 La chefferie administrative

La troisième couche sociale qui a participé à l'éveil politique au Gabon est la chefferie administrative. Elle avait aussi un rôle politique restreint mais beaucoup plus efficace que les chefs traditionnels et les anciens combattants. Elle se subdivisait généralement en trois catégories : les chefs de cantons (ensemble de tribu), les chefs de terres (ensemble de villages) et les chefs de villages. En faisaient également partie les chefs de quartiers dans les communes autonomes. La chefferie administrative se substituait aux hiérarchies inférieures avec, en moins, les prérogatives qui s’y rattachaient. Sur le terrain elle demeuraient la cheville ouvrière du système colonial : un moyen d’exécution décisif qui, au bas de l’échelle, devait satisfaire à toutes les exigence de la hiérarchie 522 . La société coloniale tentait de faire oublier cette réalité en parlant « d’association et de participation ». La chefferie administrative au Gabon était ainsi à la base de la cohésion sociale.

Dans l’ensemble, elle a conservé un statut ambigu. D’un côté, elle apparaissait comme le témoignage du respect des coutumes et des institutions sociales et politiques locales. D’un autre, elle n’existait que par la volonté de l’administration. Ce sont peut être les raisons pour lesquelles la chefferie administrative, au début de l’éveil politique, en 1945, ne s’engagea en politique qu’avec l’étiquette d’indépendants. C'était le cas de Mba Camille, Mendane Ndong Manfred (tous les deux de la région du Woleu Ntem), Mouanga Noudouba Joseph (Ngounié) et Tsamba Albert (Ogooué Ivindo), qui furent élus en 1947 à l’assemblée consultative 523 .

La chefferie administrative jouait le rôle de relais politique surtout en milieu rural, elle n’était pas très appréciée par la masse de la population indigène.

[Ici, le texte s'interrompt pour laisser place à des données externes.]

(** Update on a session that is not terminal: the store. *)
Lemma put_store now id body st l c :
  getCheckout id st = Some (l, c) →
  ¬ terminal (co_status c) →
  ∃ c' n,
    put_checkout_session products uuidv4 now id body st =
      (json (body_checkout c') 200,
       saveCheckout l c' (assign l c' (set_drawn n st))) ∧
    co_id c' = co_id c ∧
    co_order c' = co_order c ∧
    co_expires_at c' = now + 21600000 ∧
    (co_status c' = incomplete ∨ co_status c' = ready_for_complete).
Proof.
  intros Hg Hnt.
  assert (Hc : co_status c ≠ completed) by (intros H; apply Hnt; by left).
  assert (Hx : co_status c ≠ canceled) by (intros H; apply Hnt; by right).
  assert (Hst : ∀ c0, determineStatus c0 = incomplete ∨ determineStatus c0 = ready_for_complete).
  { intros c0. unfold determineStatus.
    destruct (negb _); [by left|]. destruct (negb _); [by left | by right]. }
  assert (Heta : set_drawn (drawn st) st = st) by (by destruct st).
  unfold put_checkout_session. rewrite Hg.
  rewrite !bool_decide_eq_false_2 by done. cbn [orb].
  destruct (update_line_items body) as [requests|].
  - destruct (resolveLineItems products uuidv4 requests (co_currency c) (drawn st))
      as [[items errors] n] eqn:Hr.
    eexists _, n. split; [reflexivity|].
    split; [|split; [|split; [reflexivity|]]].
    + by destruct (0 <? length errors)%nat, (update_payment body), (update_buyer body).
    + by destruct (0 <? length errors)%nat, (update_payment body), (update_buyer body).
    + apply Hst.
  - eexists _, (drawn st). rewrite Heta. split; [reflexivity|].
    split; [|split; [|split; [reflexivity|]]].
    + by destruct (update_payment body), (update_buyer body).
    + by destruct (update_payment body), (update_buyer body).
    + apply Hst.
Qed.

(** Complete on a ready session with a handler id and a token other than
    [fail_token]. *)
Lemma complete_settled now now' id body data st l c :
  getCheckout id st = Some (l, c) →
  co_status c = ready_for_complete →
  payment_data body = Some data →
  JS.truthy (pd_handler_id data) = true →
  pd_token data ≠ Some "fail_token" →
  let c1 := set_status complete_in_progress c in
  let o := order_for (uuidv4 (drawn st)) now now' c in
  let c2 := set_order (Some {| oc_id := order_id o; oc_created_at := now |})
              (set_payment_status captured (set_status completed c)) in
  post_complete uuidv4 now now' id body st =
    (json (body_checkout c2) 200,
     saveCheckout l c2
       (assign l c2
          (saveOrder o (set_drawn (S (drawn st)) (saveCheckout l c1 (assign l c1 st)))))).
Proof.
  intros Hg Hs Hd Hh Ht. simpl.
  unfold post_complete. rewrite Hg, Hs, Hd, Hh.
  rewrite (bool_decide_eq_false_2 _ Ht). reflexivity.
Qed.

(** Complete on a ready session with a handler id and [fail_token]. *)
Lemma complete_declined now now' id body data st l c :
  getCheckout id st = Some (l, c) →
  co_status c = ready_for_complete →
  payment_data body = Some data →
  JS.truthy (pd_handler_id data) = true →
  pd_token data = Some "fail_token" →
  let c1 := set_status complete_in_progress c in
  let c2 := set_messages (Some [payment_failed_message])
              (set_payment_status failed (set_status ready_for_complete c)) in
  post_complete uuidv4 now now' id body st =
    (json (body_checkout c2) 400,
     saveCheckout l c2 (assign l c2 (saveCheckout l c1 (assign l c1 st)))).
Proof.
  intros Hg Hs Hd Hh Ht. simpl.
  unfold post_complete. rewrite Hg, Hs, Hd, Hh, Ht. reflexivity.
Qed.

(** Cancel on a session that is not terminal. *)
Lemma cancel_open id st l c :
  getCheckout id st = Some (l, c) →
  ¬ terminal (co_status c) →
  let c' := set_messages (Some (default [] (co_messages c) ++ [canceled_message]))
                         (set_status canceled c) in
  post_cancel id st = (json (body_checkout c') 200, saveCheckout l c' (assign l c' st)).
Proof.
  intros Hg Hnt. simpl. unfold post_cancel. rewrite Hg.
  rewrite !bool_decide_eq_false_2; [done | |]; intros H; apply Hnt; [by right | by left].
Qed.

End StoreInvariant.

(** ** What the handlers do to the stores *)

Section Footprint.

Variable products : gmap string Product.
Variable uuidv4 : nat -> string.

Implicit Types (st : Store) (c : CheckoutResponse) (l : nat) (id : string).

Lemma get_touches now id st :
  touches id st (get_checkout_session now id st).2.
Proof.
  unfold get_checkout_session.
  destruct (getCheckout id st) as [[l c]|] eqn:Hg; [|constructor].
  destruct (co_expires_at c <? now); [|constructor].
  eapply touches_session; [constructor | exact Hg | reflexivity].
Qed.

Lemma put_touches now id body st :
  touches id st (put_checkout_session products uuidv4 now id body st).2.
Proof.
  destruct (getCheckout id st) as [[l c]|] eqn:Hg.
  - destruct (decide (co_status c = completed)) as [Hc|Hc];
      [rewrite (put_terminal products uuidv4 now id body st l c Hg (or_introl Hc));
       constructor|].
    destruct (decide (co_status c = canceled)) as [Hx|Hx];
      [rewrite (put_terminal products uuidv4 now id body st l c Hg (or_intror Hx));
       constructor|].
    destruct (put_store products uuidv4 now id body st l c Hg) as (c' & n & -> & Hid & _).
    { by intros [?|?]. }
    eapply touches_session; [apply touches_drawn; constructor | exact Hg | exact Hid].
  - unfold put_checkout_session. rewrite Hg. constructor.
Qed.

Lemma complete_touches now now' id body st :
  touches id st (post_complete uuidv4 now now' id body st).2.
Proof.
  unfold post_complete.
  destruct (getCheckout id st) as [[l c]|] eqn:Hg; [|constructor].
  destruct (bool_decide (co_status c = completed)); [constructor|].
  destruct (bool_decide (co_status c = canceled)); [constructor|].
  destruct (negb (bool_decide (co_status c = ready_for_complete))); [constructor|].
  destruct (payment_data body) as [data|]; [|constructor].
  destruct (negb (JS.truthy (pd_handler_id data))); [constructor|].
  assert (H1 : touches id st
                 (saveCheckout l (set_status complete_in_progress c)
                    (assign l (set_status complete_in_progress c) st))).
  { eapply touches_session; [constructor | exact Hg | reflexivity]. }
  pose proof (getCheckout_written id st l c (set_status complete_in_progress c) Hg) as Hg1.
  destruct (bool_decide (pd_token data = Some "fail_token")).
  - eapply touches_session; [exact H1 | exact Hg1 | reflexivity].
  - eapply touches_session;
      [apply touches_order, touches_drawn; exact H1 | exact Hg1 | reflexivity].
Qed.

Lemma cancel_touches id st : touches id st (post_cancel id st).2.
Proof.
  unfold post_cancel.
  destruct (getCheckout id st) as [[l c]|] eqn:Hg; [|constructor].
  destruct (bool_decide (co_status c = completed)); [constructor|].
  destruct (bool_decide (co_status c = canceled)); [constructor|].
  eapply touches_session; [constructor | exact Hg | reflexivity].
Qed.

Lemma touches_wf id st st' : store_wf st → touches id st st' → store_wf st'.
Proof.
  intros Hwf Ht. induction Ht as [|n st1 _ IH|o st1 _ IH|l c c' st1 _ IH Hg Hid];
    [done | exact IH | exact IH |].
  by eapply store_wf_written.
Qed.

Lemma touches_other id id' st st' :
  store_wf st → touches id st st' → id' ≠ id →
  getCheckout id' st' = getCheckout id' st.
Proof.
  intros Hwf Ht Hne.
  induction Ht as [|n st1 Ht1 IH|o st1 Ht1 IH|l c c' st1 Ht1 IH Hg Hid];
    [done | exact IH | exact IH |].
  rewrite <- IH. eapply other_written; [by eapply touches_wf | exact Hg | exact Hid | exact Hne].
Qed.

Lemma touches_same id st st' l c :
  touches id st st' → getCheckout id st = Some (l, c) →
  ∃ c', getCheckout id st' = Some (l, c').
Proof.
  intros Ht Hg.
  induction Ht as [|n st1 Ht1 IH|o st1 Ht1 IH|l1 c1 c1' st1 Ht1 IH Hg1 Hid];
    [by exists c | exact IH | exact IH |].
  destruct IH as (c0 & Hg0). rewrite Hg0 in Hg1. injection Hg1 as <- <-.
  exists c1'. by eapply getCheckout_written.
Qed.

(** X1. The session map of a well-formed store stays well-formed under every
    handler: each key still refers to a live session object whose [id] is
    that key. *)
Theorem store_wf_preserved now now' id create update payment st :
  store_wf st →
  store_wf (post_checkout_sessions products uuidv4 now create st).2 ∧
  store_wf (get_checkout_session now id st).2 ∧
  store_wf (put_checkout_session products uuidv4 now id update st).2 ∧
  store_wf (post_complete uuidv4 now now' id payment st).2 ∧
  store_wf (post_cancel id st).2.
Proof.
  intros Hwf. split; [|repeat split; eapply touches_wf; eauto using
                         get_touches, put_touches, complete_touches, cancel_touches].
  unfold post_checkout_sessions.
  destruct (create_line_items create) as [[|req requests]|]; [done| |done].
  destruct (negb (JS.truthy (create_currency create))); [done|].
  destruct (resolveLineItems _ _ _ _ _) as [[items errors] n].
  cbn [alloc fst snd].
  match goal with
  | |- store_wf (saveCheckout _ ?c _) =>
      apply (store_wf_alloc (set_drawn (S n) st) c)
  end.
  exact Hwf.
Qed.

Dans les grands centres urbains comme Libreville et Port Gentil, qui étaient des communes mixtes respectivement depuis 1911 et 1936 524 , les chefs administratifs de quartiers ou de tribus, servirent de cible au mécontentement des jeunes évolués passés par les écoles missionnaires ou publiques. Les chefs administratifs étaient souvent considérés comme les espions et les faire-valoir de l’administration coloniale. De plus en plus les indigènes voulaient que ces chefs administratifs fussent remplacés par des jeunes plus dynamiques et sachant poser des revendications politiques; des jeunes instruits dans les écoles des blancs. 525

Le salut politique des membres de la chefferie administrative ne pouvait venir que d'un affranchissement, en changeant de catégorie sociale. En devenant des notables évolués 526 , ils pouvaient espérer une reconnaissance politique. Plusieurs membres de la chefferie administrative et futur acteur politique demandèrent le statut de notable évolué qui constituait une sorte d’affranchissement. Les exemples les plus illustres sont ceux de Jean Hilaire Aubame et de Léon Mba, ancien chef de canton, donc membre de la chefferie administrative qui, après son retour d’exil d'Oubangui-Chari, travailla comme douanier, et put ainsi s’engager en politique.

Notes
522.

CAOM, 5D 61, Chefferies du Gabon.

523.

Ces personnes étaient pour la plupart des chefs de terre ou chef de canton et jouissaient d’une renommée sur le terrain. Ce qui aurait pu leur permettre de faire une bonne carrière politique mais leur entente avec l’administration les discrédita assez rapidement.

524.

DOCGAB, JOAEF, Arrêtés réorganisant les communes mixtes en AEF, 1937

525.

CAOM, 5D 61, Chefferies du Gabon.

526.

CAOM, 5D 207, Politiques indigènes – notables évolués.